• **TASK DETAILS**: Output only an exact transcription of the line containing "- f_equal. f_equal." and all lines that follow it in the data below.

[SOURCE MATERIAL Boundary: Start]

(* ===== verification/NewKext.v ===== *)
(** * NewKext: operator new and delete for the kernel

    src/new_kext.cpp/.h: allocation functions that keep the size of a block in
    front of it.  No driver links them ("for now we are not using this code");
    they are modelled over a heap of blocks with their sizes, where giving a
    block back with another size than it was allocated with is undefined, as
    [IOFree] documents. *)

From S2P Require Import Prelude.

(** Blocks by address, with their size; the [size_t] words that were stored. *)
Record Heap := mkHeap { blocks : gmap Z Z; words : gmap Z Z }.
#[export] Instance Heap_eta : Settable Heap := mkSettable _ (fun h => mkHeap (blocks h) (words h)).

Section new.
  Notation "'prog' A" := (M Heap A) (at level 10, A at next level).
  (** The kernel's allocator; none is the null pointer. *)
  Context (IOMalloc : Z -> prog (option Z)) (IOFree : Z -> Z -> prog unit).

Definition sizeof_size_t : Z := 8.

(** Null is none. *)
Definition _opnew (size : Z) : prog (option Z) :=
  p ← IOMalloc (u64 (sizeof_size_t + size));
  match p with
  | Some p => modify (fun h => h <| words := <[p := size]> (words h) |>);; mret (Some (p + sizeof_size_t))
  | None => mret None
  end.

Definition _opdel (p : option Z) : prog unit :=
  match p with
  | Some p =>
      let t := p - sizeof_size_t in
      h ← gets id;
      match words h !! t with
      | Some size => IOFree t size
      | None => undef
      end
  | None => mret tt
  end.

Definition _opnewa : Z -> prog (option Z) := _opnew.
Definition _opdela : option Z -> prog unit := _opdel.

(** [IOMalloc] makes a block of the size it is asked for; [IOFree] is undefined
    when the size is not that of the block. *)
Context (Hmalloc : forall size h, exists p, IOMalloc size h = Done (Some p, h <| blocks := <[p := size]> (blocks h) |>)).
Context (Hfree : forall p size h n, blocks h !! p = Some n -> n <> size -> IOFree p size h = Undef).

(** Every block is given back with the size the caller asked for, which is not
    the size of the block: eight bytes are missing.  [delete] of what [new]
    returned is undefined for every size. *)
Theorem delete_undefined h n : 0 <= n < 2 ^ 64 ->
  exists p h', _opnew n h = Done (Some p, h') /\ _opdel (Some p) h' = Undef.
Proof.
  intros Hn. unfold _opnew. destruct (Hmalloc (u64 (sizeof_size_t + n)) h) as [p Ep]. rewrite (bind_done _ _ _ _ _ Ep). munfold.
  exists (p + sizeof_size_t). eexists. split; [reflexivity|].
  unfold _opdel. replace (p + sizeof_size_t - sizeof_size_t) with p by lia. munfold. unfold id. cbn [words set].
  rewrite (lookup_insert_eq (words _) p n). apply (Hfree _ _ _ (u64 (sizeof_size_t + n))); simpl; [by rewrite lookup_insert_eq|].
  unfold u64, sizeof_size_t. change (2 ^ 64) with 18446744073709551616 in Hn. Z.to_euclidean_division_equations; lia.
Qed.
End new.
(** X21. Running [add_utm_to_all_urls] again on its own output, with the
    same tracking values, returns that output, for a text whose URLs are
    whole words, each to be annotated one written the way [geturl] writes
    it and with an authority, when the tracking values are not empty and
    no URL to be annotated occurs in another URL of the text or in the
    annotated form of another one, nor its annotated form in that of
    another one. *)
Theorem X21_separated_text_idempotent
        (source medium campaign : str) (g : str -> str)
        (items : list (str * char)) (last : str) :
  source <> [] -> medium <> [] -> campaign <> [] ->
  Forall (fun wc => url_char (snd wc) = false) items ->
  (forall w, In w (words items last) ->
             word_rewritten source medium campaign w (g w)) ->
  (forall w p,
      In w (words items last) -> url_word w -> is_image_url w = false ->
      Urllib.urlparse w = Ok p -> Urllib.netloc p <> []) ->
  (forall k u,
      In k (words items last) -> In u (words items last) ->
      url_word k -> is_image_url k = false -> url_word u -> k <> u ->
      occursb k u = false /\ occursb k (g u) = false) ->
  (forall k u,
      In k (words items last) -> In u (words items last) ->
      url_word k -> is_image_url k = false -> url_word u -> g k <> g u ->
      occursb (g k) (g u) = false) ->
  exists out,
    add_utm_to_all_urls (spaced items last) source medium campaign = Ok out
    /\ add_utm_to_all_urls out source medium campaign = Ok out.
Proof.
  intros Hs Hm Hc Hsep Hwords Hauth Hapart Hapart2.
  exists (spaced (map (fun wc => (g (fst wc), snd wc)) items) (g last)).
  split; [apply add_all_spaced; assumption|].
  rewrite (add_all_spaced source medium campaign (fun w => w)).
  - f_equal. f_equal. rewrite map_map. apply map_ext. intros [w c]. reflexivity.
  - apply Forall_map. exact Hsep.
  - intros w' Hw'. rewrite words_map in Hw'.
    apply in_map_iff in Hw' as (w & <- & Hw).
    apply (word_settled source medium campaign g items last); assumption.
  - intros k' u' Hk' Hu' Hkw Hki Huw Hne. rewrite words_map in Hk', Hu'.
    apply in_map_iff in Hk' as (k & <- & Hk).
    apply in_map_iff in Hu' as (u & <- & Hu).
    destruct (settled_key source medium campaign g items last Hwords
                          k Hk Hkw Hki) as [Hkw0 Hki0].
    assert (Huw0 : url_word u).
    { destruct (Hwords u Hu) as [[E Eg] | [(H & _) | (H & _)]]; auto.
      rewrite Eg in Huw. rewrite (url_word_find_urls u Huw) in E.
      discriminate E. }
    split; apply (Hapart2 k u); assumption.
Qed.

[SOURCE MATERIAL Boundary: End]

• **ANSWER SECTION**:
  - f_equal. f_equal. rewrite map_map. apply map_ext. intros [w c]. reflexivity.
  - apply Forall_map. exact Hsep.
  - intros w' Hw'. rewrite words_map in Hw'.
    apply in_map_iff in Hw' as (w & <- & Hw).
    apply (word_settled source medium campaign g items last); assumption.
  - intros k' u' Hk' Hu' Hkw Hki Huw Hne. rewrite words_map in Hk', Hu'.
    apply in_map_iff in Hk' as (k & <- & Hk).
    apply in_map_iff in Hu' as (u & <- & Hu).
    destruct (settled_key source medium campaign g items last Hwords
                          k Hk Hkw Hki) as [Hkw0 Hki0].
    assert (Huw0 : url_word u).
    { destruct (Hwords u Hu) as [[E Eg] | [(H & _) | (H & _)]]; auto.
      rewrite Eg in Huw. rewrite (url_word_find_urls u Huw) in E.
      discriminate E. }
    split; apply (Hapart2 k u); assumption.
Qed.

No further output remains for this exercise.